Saved data entries:
▼
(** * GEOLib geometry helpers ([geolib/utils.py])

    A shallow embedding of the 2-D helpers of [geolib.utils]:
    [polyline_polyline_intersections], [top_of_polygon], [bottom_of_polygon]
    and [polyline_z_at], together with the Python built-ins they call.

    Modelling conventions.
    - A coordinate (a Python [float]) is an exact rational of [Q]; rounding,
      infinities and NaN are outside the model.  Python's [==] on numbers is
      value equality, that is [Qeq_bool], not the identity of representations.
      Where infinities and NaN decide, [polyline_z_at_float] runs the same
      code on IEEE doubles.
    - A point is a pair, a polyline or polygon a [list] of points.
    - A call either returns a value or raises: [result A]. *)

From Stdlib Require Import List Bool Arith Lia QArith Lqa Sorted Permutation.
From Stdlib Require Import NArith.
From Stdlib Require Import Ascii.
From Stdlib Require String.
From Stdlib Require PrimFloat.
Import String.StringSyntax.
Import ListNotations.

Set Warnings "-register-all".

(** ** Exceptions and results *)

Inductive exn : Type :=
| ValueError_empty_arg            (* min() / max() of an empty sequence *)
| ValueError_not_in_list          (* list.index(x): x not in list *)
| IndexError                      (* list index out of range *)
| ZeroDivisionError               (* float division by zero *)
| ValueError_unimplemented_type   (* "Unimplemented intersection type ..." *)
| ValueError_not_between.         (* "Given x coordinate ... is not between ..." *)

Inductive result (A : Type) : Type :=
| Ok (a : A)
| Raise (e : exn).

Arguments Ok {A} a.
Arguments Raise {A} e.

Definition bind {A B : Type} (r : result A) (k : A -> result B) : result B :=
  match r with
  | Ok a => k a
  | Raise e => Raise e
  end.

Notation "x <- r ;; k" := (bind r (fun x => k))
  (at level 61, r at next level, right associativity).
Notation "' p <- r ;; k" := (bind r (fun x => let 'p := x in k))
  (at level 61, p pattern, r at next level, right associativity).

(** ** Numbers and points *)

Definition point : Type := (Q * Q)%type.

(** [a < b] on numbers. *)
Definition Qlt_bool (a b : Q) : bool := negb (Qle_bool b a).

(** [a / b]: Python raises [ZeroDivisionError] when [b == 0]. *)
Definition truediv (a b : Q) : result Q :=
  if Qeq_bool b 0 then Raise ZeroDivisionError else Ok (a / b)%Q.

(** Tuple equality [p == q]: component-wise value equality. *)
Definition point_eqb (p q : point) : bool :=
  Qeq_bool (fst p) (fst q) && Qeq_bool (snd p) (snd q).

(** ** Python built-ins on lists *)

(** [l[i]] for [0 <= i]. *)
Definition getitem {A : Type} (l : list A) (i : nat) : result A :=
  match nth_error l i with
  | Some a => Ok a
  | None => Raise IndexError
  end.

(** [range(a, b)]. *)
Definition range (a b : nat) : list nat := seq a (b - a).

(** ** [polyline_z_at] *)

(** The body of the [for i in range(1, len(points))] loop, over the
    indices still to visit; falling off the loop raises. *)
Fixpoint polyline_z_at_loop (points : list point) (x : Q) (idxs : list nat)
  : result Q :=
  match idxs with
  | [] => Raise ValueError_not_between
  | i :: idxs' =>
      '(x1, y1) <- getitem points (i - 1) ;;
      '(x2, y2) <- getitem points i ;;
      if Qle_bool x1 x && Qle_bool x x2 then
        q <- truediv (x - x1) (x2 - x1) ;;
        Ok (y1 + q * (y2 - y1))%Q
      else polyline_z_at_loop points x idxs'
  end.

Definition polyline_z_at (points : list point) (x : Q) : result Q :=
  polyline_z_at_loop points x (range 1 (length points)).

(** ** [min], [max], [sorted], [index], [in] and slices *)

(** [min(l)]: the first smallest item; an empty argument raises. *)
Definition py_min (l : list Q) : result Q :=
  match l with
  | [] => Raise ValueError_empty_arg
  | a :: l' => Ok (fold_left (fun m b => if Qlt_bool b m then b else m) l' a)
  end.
▲
What the task requires:
Copy out the line holding "[] => Raise ValueError_empty_arg". Then copy every later line of the data, unchanged, through the last one.

Final answer:
  | [] => Raise ValueError_empty_arg
  | a :: l' => Ok (fold_left (fun m b => if Qlt_bool b m then b else m) l' a)
  end.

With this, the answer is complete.